1 day ago
June 15, 2010
Grateful for the moment
Yesterday was like being on vacation. Mom, L & I spent the morning wild flower hunting. We ate breakfast by the lake and dug up thousands of black eyed susan, purple thistle, red indian blanket, and pink cone flowers. I love watching my daughter with her Grammy at times like this. She is teaching her invaluable things. How to plant a flower, the wonderfulness of putting your hands in soil and squishing it around, to always look and make sure there isn’t a bee on a flower before you smell it. I LOVE this. And so does L. She is so proud of the little flowers she has “planted” and knows what a spade, gloves, and a watering can are for.
My mom is an avid gardener and she has a particular obsession with wildflowers. While vacationing in Colorado some years ago, she managed to haul back about a hundred different species of wild flowers. I have to say, her wild flower garden was like none I'd seen, in person. It should have been photographed and published.
I’m learning to love the place that I’m in. I will tell you, it has not been easy. I moved here, to the lake, almost a year ago and aside from being a new mom and enjoying that journey, it has been painful and trying to say the least. I know why they say, “you can’t come home again” and why adult kids should NOT live with their parents for any length of time! As a single woman, never married, making a life changing decision for the betterment of someone else is difficult to say the least. And until L was here, in the world, I never dreamed we would move from Nashville. The place that has captivated my heart for almost 15 years. It is such a special place, one that holds the memories of most of my adult years and many many special friendships that have altered my life, for the good. I grew up spiritually here, I grew in wisdom and unfortunately size! LOL! So leaving was one of the hardest things I’ve had to do. But you know, as a mom, you do what you have to do to ensure your kids are where they are supposed to be. It's my job to set her on her right path until she is able to make those decisions. It's the utmost importance to me to do it right for her.
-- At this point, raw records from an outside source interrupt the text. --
(* ===== verification/AuthorizationCodeRepo.v ===== *)
(** * Authorization codes in the database (authorization_code_repo.go)

    A code is inserted once and consumed under a row lock.  The statements are
    those of sql/authorization_code_repository. *)

From stdpp Require Import base tactics list gmap strings numbers relations.
From Stdlib Require Import ZArith Lia Ascii.
From S2P Require Import Prelude GoStrings GoTime Errors Domain Ports Remote Database.

(** A row of oauth_authorization_codes. *)
Record code_row := mkCodeRow {
  c_id : Z;
  c_code : string;
  c_client_id : Z;
  c_user_id : Z;
  c_session_id : option Z;
  c_redirect_uri : string;
  c_scopes_json : string;
  c_state_value : option string;
  c_nonce_value : option string;
  c_code_challenge : option string;
  c_code_challenge_method : option string;
  c_expires_at : time;
  c_consumed_at : option time;
  c_created_at : time;
}.

(** PRIMARY KEY (id), UNIQUE KEY (code) *)
#[export] Instance code_row_keys {D} `{Columns D} : Row code_row := {
  row_id := c_id;
  conflict := fun a b => collate (D := D) (c_code a) (c_code b);
}.

Definition set_consumed_at (t : time) (r : code_row) : code_row :=
  mkCodeRow (c_id r) (c_code r) (c_client_id r) (c_user_id r) (c_session_id r) (c_redirect_uri r)
    (c_scopes_json r) (c_state_value r) (c_nonce_value r) (c_code_challenge r)
    (c_code_challenge_method r) (c_expires_at r) (Some t) (c_created_at r).

Section Repository.
Context {W D : Type} `{!Columns D} `{!Table D code_row (H := code_row_keys (D := D))}.
Context (db : dbRouter W D).

Definition NewAuthorizationCodeRepositoryRW (writeDB readDB : DB W D) : dbRouter W D :=
  newDBRouter writeDB readDB.

(** create_authorization_code.sql *)
Definition createAuthorizationCode (model : authorization.Model) : IO D Z :=
  let* scopes_json := some_or (json_column (authorization.ScopesJSON model)) (Driver "Invalid JSON text") in
  INSERT (fun id created_at =>
    mkCodeRow id (authorization.Code model) (authorization.ClientDBID model) (authorization.UserID model)
      (nullInt64 (authorization.SessionDBID model)) (authorization.RedirectURI model) scopes_json
      (nullString (authorization.StateValue model)) (nullString (authorization.NonceValue model))
      (nullString (authorization.CodeChallenge model)) (nullString (authorization.CodeChallengeMethod model))
      (datetime (authorization.ExpiresAt model))
      (option_map datetime (nullTime (authorization.ConsumedAt model))) created_at).

Definition Create (model : authorization.Model) : IO W authorization.Model :=
  let* id := run_on (writer db) (createAuthorizationCode model) in
  ret (authorization.set_ID id model).

Definition scanAuthorizationCode (r : code_row) : authorization.Model :=
  authorization.mk (c_id r) (c_code r) (c_client_id r) (c_user_id r) (c_session_id r)
    (c_redirect_uri r) (c_scopes_json r) (scan_string (c_state_value r)) (scan_string (c_nonce_value r))
    (scan_string (c_code_challenge r)) (scan_string (c_code_challenge_method r)) (c_expires_at r)
    (c_consumed_at r) (c_created_at r).

(** consume_select_by_code_for_update.sql; [QueryRow] takes the first row. *)
Definition consumeSelectByCodeForUpdate (code : string) : IO D (option code_row) :=
  let* l := SELECT (fun _ r => collate (D := D) (c_code r) code) in
  ret (match l with r :: _ => Some r | [] => None end).

(** consume_update_consumed_at.sql *)
Definition consumeUpdateConsumedAt (consumedAt : time) (id : Z) : IO D Z :=
  UPDATE (fun _ r => (c_id r =? id) && bool_decide (c_consumed_at r = None))
    (set_consumed_at (datetime consumedAt)).

Definition consume_tx (code : string) (consumedAt : time) : IO D (bool * option authorization.Model) :=
  let* row := consumeSelectByCodeForUpdate code in
  match row with
  | None => ret (false, None)
  | Some r =>
      let model := scanAuthorizationCode r in
      if bool_decide (is_Some (authorization.ConsumedAt model)) ||
         negb (After (authorization.ExpiresAt model) consumedAt)
      then ret (false, None) else
      let* rowsAffected := consumeUpdateConsumedAt consumedAt (authorization.ID model) in
      if rowsAffected =? 0 then ret (false, None)
      else ret (true, Some (authorization.set_ConsumedAt (Some consumedAt) model))
  end.

Definition ConsumeByCode (code : string) (consumedAt : time) : IO W (option authorization.Model) :=
  run_on (writer db) (transaction (consume_tx code consumedAt)).

Definition NewAuthorizationCodeRepository : AuthorizationCodeRepository W := {|
  AuthorizationCode_Create := Create;
  Ports.ConsumeByCode := ConsumeByCode;
|}.
End Repository.

(** ** Consumption *)

Section Consumption.
Context {D : Type} `{!Columns D} `{!Table D code_row (H := code_row_keys (D := D))}.

(** The code is there and has been consumed. *)
Definition consumed (code : string) (d : D) : Prop :=
  exists id r, rows d !! id = Some r /\ collate (D := D) (c_code r) code = true /\ c_consumed_at r <> None.

Lemma select_code_inv code (d : D) o d' :
  consumeSelectByCodeForUpdate code d = (Ok o, d') ->
  rows d' = rows d /\
  forall r, o = Some r -> rows d !! c_id r = Some r /\ collate (D := D) (c_code r) code = true.
Proof.
  intros Hr. unfold consumeSelectByCodeForUpdate in Hr. run Hr as l d1 Hl. apply ret_Ok in Hr as [<- <-].
  split; [by eapply SELECT_rows|]. intros r Hr. destruct l as [|r' l]; simplify_eq.
  pose proof (SELECT_Ok _ _ _ _ Hl r) as [Hin _]. destruct Hin as [Hp [id Hid]]; [by left|].
  split; [|done]. by rewrite <- (rows_keyed _ _ _ Hid) in Hid.
Qed.

(** What a successful consumption found and left. *)
Lemma consume_tx_Ok code t (d : D) m d' :
  transaction (consume_tx code t) d = (Ok (Some m), d') ->
  exists r, rows d !! c_id r = Some r /\ collate (D := D) (c_code r) code = true /\
    c_consumed_at r = None /\ t < c_expires_at r /\
    m = authorization.set_ConsumedAt (Some t) (scanAuthorizationCode r) /\
    rows d' = <[c_id r := set_consumed_at (datetime t) r]> (rows d).
Proof.
  intros Hr. apply transaction_Ok in Hr as [Hr|(d1 & Hr & _)].
  all: unfold consume_tx in Hr; run Hr as o d2 Hs; apply select_code_inv in Hs as [Hrows Hsel].
  all: destruct o as [r|]; [|by apply ret_Ok in Hr as [? _]].
  all: destruct (Hsel r eq_refl) as [Hrow Hcode]; case_match eqn:Hg; [by apply ret_Ok in Hr as [? _]|].
  all: run Hr as n d3 Hu; case_match; [by apply ret_Ok in Hr as [? _]|].
  all: apply ret_Ok in Hr as [Heq <-]; simplify_eq.
  exists r. apply orb_false_iff in Hg as [Hc He]. simpl in Hc, He.
  assert (Hnone : c_consumed_at r = None).
  { destruct (c_consumed_at r); [|done]. by rewrite bool_decide_eq_true_2 in Hc by eauto. }
  apply negb_false_iff, After_spec in He.
  repeat split; try done. apply UPDATE_Ok in Hu as [-> _]. rewrite Hrows.
  apply map_eq. intros i. rewrite lookup_fmap. destruct (decide (c_id r = i)) as [<-|Hne].
  - rewrite Hrow, lookup_insert_eq. simpl. by rewrite Z.eqb_refl, bool_decide_eq_true_2.
  - rewrite lookup_insert_ne by done. destruct (rows d !! i) as [r'|] eqn:Ei; [|done]. simpl.
    pose proof (rows_keyed _ _ _ Ei) as Hid. simpl in Hid. subst i.
    by rewrite (proj2 (Z.eqb_neq _ _)) by congruence.
Qed.

(** The consumed row is the only one with its code. *)
Lemma consumed_unique code (d : D) r id :
  consumed code d -> rows d !! id = Some r -> collate (D := D) (c_code r) code = true ->
  c_consumed_at r <> None.
Proof.
  intros (id0 & r0 & H0 & Hc0 & Hn) Hr Hc.
  assert (id0 = id) as ->; [|congruence].
  eapply rows_unique; [exact H0|exact Hr|]. simpl.
  eapply collate_trans; [exact Hc0|]. by rewrite collate_sym.
Qed.
End Consumption.

(** ** Runs of the table's operations *)

Section Steps.
Context {D : Type} `{!Columns D} `{!Table D code_row (H := code_row_keys (D := D))}.

(** One statement or transaction on the table, whatever its outcome; or
    anything that leaves the table alone. *)
Inductive code_step : relation D :=
| step_create m d a d' : createAuthorizationCode m d = (a, d') -> code_step d d'
| step_consume code t d a d' : transaction (consume_tx code t) d = (a, d') -> code_step d d'
| step_elsewhere d d' : rows d' = rows d -> code_step d d'.

Lemma consumed_step code (d d' : D) : code_step d d' -> consumed code d -> consumed code d'.
Proof.
  intros Hs (id & r & Hr & Hc & Hn). destruct Hs as [m d a d' Hx|code' t d a d' Hx|d d' Hx].
  - unfold createAuthorizationCode in Hx.
    destruct (json_column (authorization.ScopesJSON m)) as [js|]; [|by injection Hx as _ <-; exists id, r].
    simpl in Hx. unfold bind in Hx. simpl in Hx. destruct a as [nid|e].
    + apply INSERT_Ok in Hx as (Hnew & created & Hd & _). exists id, r. split; [|done].
      rewrite Hd, lookup_insert_ne; [done|]. congruence.
    + apply INSERT_Err in Hx. exists id, r. by rewrite Hx.
  - destruct a as [[m|]|e].
    + apply consume_tx_Ok in Hx as (r1 & Hr1 & _ & Hn1 & _ & _ & Hd).
      exists id, r. split; [|done]. rewrite Hd, lookup_insert_ne; [done|]. intros <-. congruence.
    + apply transaction_Ok in Hx as [Hx|(? & _ & ->)]; [|by exists id, r].
      exfalso. unfold consume_tx in Hx. run Hx as o d1 H1. destruct o; [|by apply ret_Ok in Hx as [? _]].
      case_match; [by apply ret_Ok in Hx as [? _]|]. run Hx as n d2 H2. case_match; by apply ret_Ok in Hx as [? _].
    + apply transaction_Err in Hx as ->. by exists id, r.
  - exists id, r. by rewrite Hx.
Qed.

Lemma consumed_forever code (d d' : D) : rtc code_step d d' -> consumed code d -> consumed code d'.
Proof. induction 1; eauto using consumed_step. Qed.
End Steps.

(** C3. An authorization code is consumed at most once.  When
    [ConsumeByCode] returns a code, then while the call ran its row was
    stored, not consumed and not expired at that instant, what is returned is
    that row, and the row is marked in the same transaction; from then on no
    call with that code (as the collation compares codes) returns anything,
    whatever codes are created or consumed in between, by any number of
    servers, lost replies included. *)
Theorem authorization_code_single_use {W D} `{!Columns D} `{!Table D code_row (H := code_row_keys (D := D))}
    (db : dbRouter W D) (h : Remote W D) code1 code2 t1 t2 m m' w w1 w2 w3 :
  writer db = Some h ->
  (forall w, rtc code_step (server w) (server (transport w).2)) ->
  ConsumeByCode db code1 t1 w = (Ok (Some m), w1) ->
  collate (D := D) code1 code2 = true ->
  rtc code_step (server w1) (server w2) ->
  (exists wa r, rtc code_step (server w) (server wa) /\
     rows (server wa) !! c_id r = Some r /\ collate (D := D) (c_code r) code1 = true /\
     c_consumed_at r = None /\ t1 < c_expires_at r /\
     m = authorization.set_ConsumedAt (Some t1) (scanAuthorizationCode r) /\
     rows (server w1) = <[c_id r := set_consumed_at (datetime t1) r]> (rows (server wa))) /\
  ConsumeByCode db code2 t2 w2 <> (Ok (Some m'), w3).
Proof.
  intros Hdb Htr H1 Hcode Hrtc. unfold ConsumeByCode, run_on in *. rewrite Hdb in *.
  assert (Hsteps : forall code t (d : D), rtc code_step d (transaction (consume_tx code t) d).2).
  { intros code t d. apply rtc_once. destruct (transaction (consume_tx code t) d) as [a d'] eqn:E. by eapply step_consume. }
  apply (call_Ok_steps code_step) in H1 as (wa & d1 & Hwa & Hs & <-); [|exact Htr|apply Hsteps].
  apply consume_tx_Ok in Hs as (r & Hr & Hc & Hn & He & -> & Hrows).
  split; [by exists wa, r|]. intros H2.
  assert (Hcon : consumed code2 (server w1)).
  { exists (c_id r), (set_consumed_at (datetime t1) r). rewrite Hrows, lookup_insert_eq. split; [done|].
    split; [by eapply collate_trans|done]. }
  apply (consumed_forever _ _ _ Hrtc) in Hcon.
  apply (call_Ok_steps code_step) in H2 as (wb & d2 & Hwb & Hs & _); [|exact Htr|apply Hsteps].
  apply (consumed_forever _ _ _ Hwb) in Hcon.
  apply consume_tx_Ok in Hs as (r2 & Hr2 & Hc2 & Hn2 & _). by eapply consumed_unique.
Qed.

(** ** At work *)

Module CodeDemo.
Record database := mkDatabase { codes : gmap Z code_row; clock : time }.
Record world := mkWorld { w_db : database }.

#[export] Instance columns : Columns database := memory_columns clock.
#[export] Instance table : Table database code_row (H := code_row_keys (D := database)) :=
  memory_table codes (fun m d => mkDatabase m (clock d)) clock (fun m d => eq_refl).

#[export] Program Instance remote : Remote world database := {
  server := w_db;
  put_server := fun d w => mkWorld d;
  transport := fun w => (Delivered, w);
  max_retries := fun _ => 0%nat;
}.
Next Obligation. done. Qed.

Definition now : time := 1700000000 * Second.

Definition code : authorization.Model :=
  authorization.mk 0 "code-1" 3 7 None "https://app/cb" "[]" "" "n" "" "" (now + 600 * Second) None 0.

Definition db : dbRouter world database := newDBRouter (Some remote) None.

Definition created : world := (Create db code (mkWorld (mkDatabase ∅ now))).2.
Definition model : option authorization.Model :=
  match (ConsumeByCode db "code-1" (now + Second) created).1 with Ok (Some m) => Some m | _ => None end.
Definition spent : world := (ConsumeByCode db "code-1" (now + Second) created).2.
End CodeDemo.

Import CodeDemo.

Lemma authorization_code_single_use_witness :
  exists m, ConsumeByCode CodeDemo.db "code-1" (CodeDemo.now + Second) created = (Ok (Some m), spent) /\
    forall m' w3, ConsumeByCode CodeDemo.db "code-1" (CodeDemo.now + 2 * Second) spent <> (Ok (Some m'), w3).
Proof.
  destruct (ConsumeByCode CodeDemo.db "code-1" (CodeDemo.now + Second) created) as [[[m|]|e] w1] eqn:E;
    [|vm_compute in E; discriminate E|vm_compute in E; discriminate E].
  exists m. assert (Hw : w1 = spent) by (unfold spent; rewrite E; reflexivity). subst w1.
  split; [reflexivity|]. intros m' w3.
  destruct (authorization_code_single_use CodeDemo.db CodeDemo.remote "code-1" "code-1" (CodeDemo.now + Second)
    (CodeDemo.now + 2 * Second) m m' created spent spent w3) as [_ Hno].
  - reflexivity.
  - intros w. constructor.
  - exact E.
  - reflexivity.
  - constructor.
  - exact Hno.
Defined.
So learning to live, where I’m at, with the shoes of peace has been a process but I think I’m getting there. Five family members live within walking distance from us. My dear, sweet, Aunt Dutchy went home to be with the Lord in January, leaving L and me with a great little house, nestled on a beautiful wooded lot with everything we need. I am working from home and making it. That’s all one can really hope for. My daughter plays outside nearly every day, we swim in the lake, we go on golf cart rides, we feed ducks, we see deer and foxes in our yard, we feed raccoons. She hunts and plants wildflowers with her Grammy and rides on the lawnmower with Papa Mac. I could not ask for more. And when I think about it, it truly is my dream. To have a little house, with a little girl, that I can stay home and raise and teach about life, and flowers and birds. Miriam would be so proud (this is another post). So I’m at peace and grateful for this moment.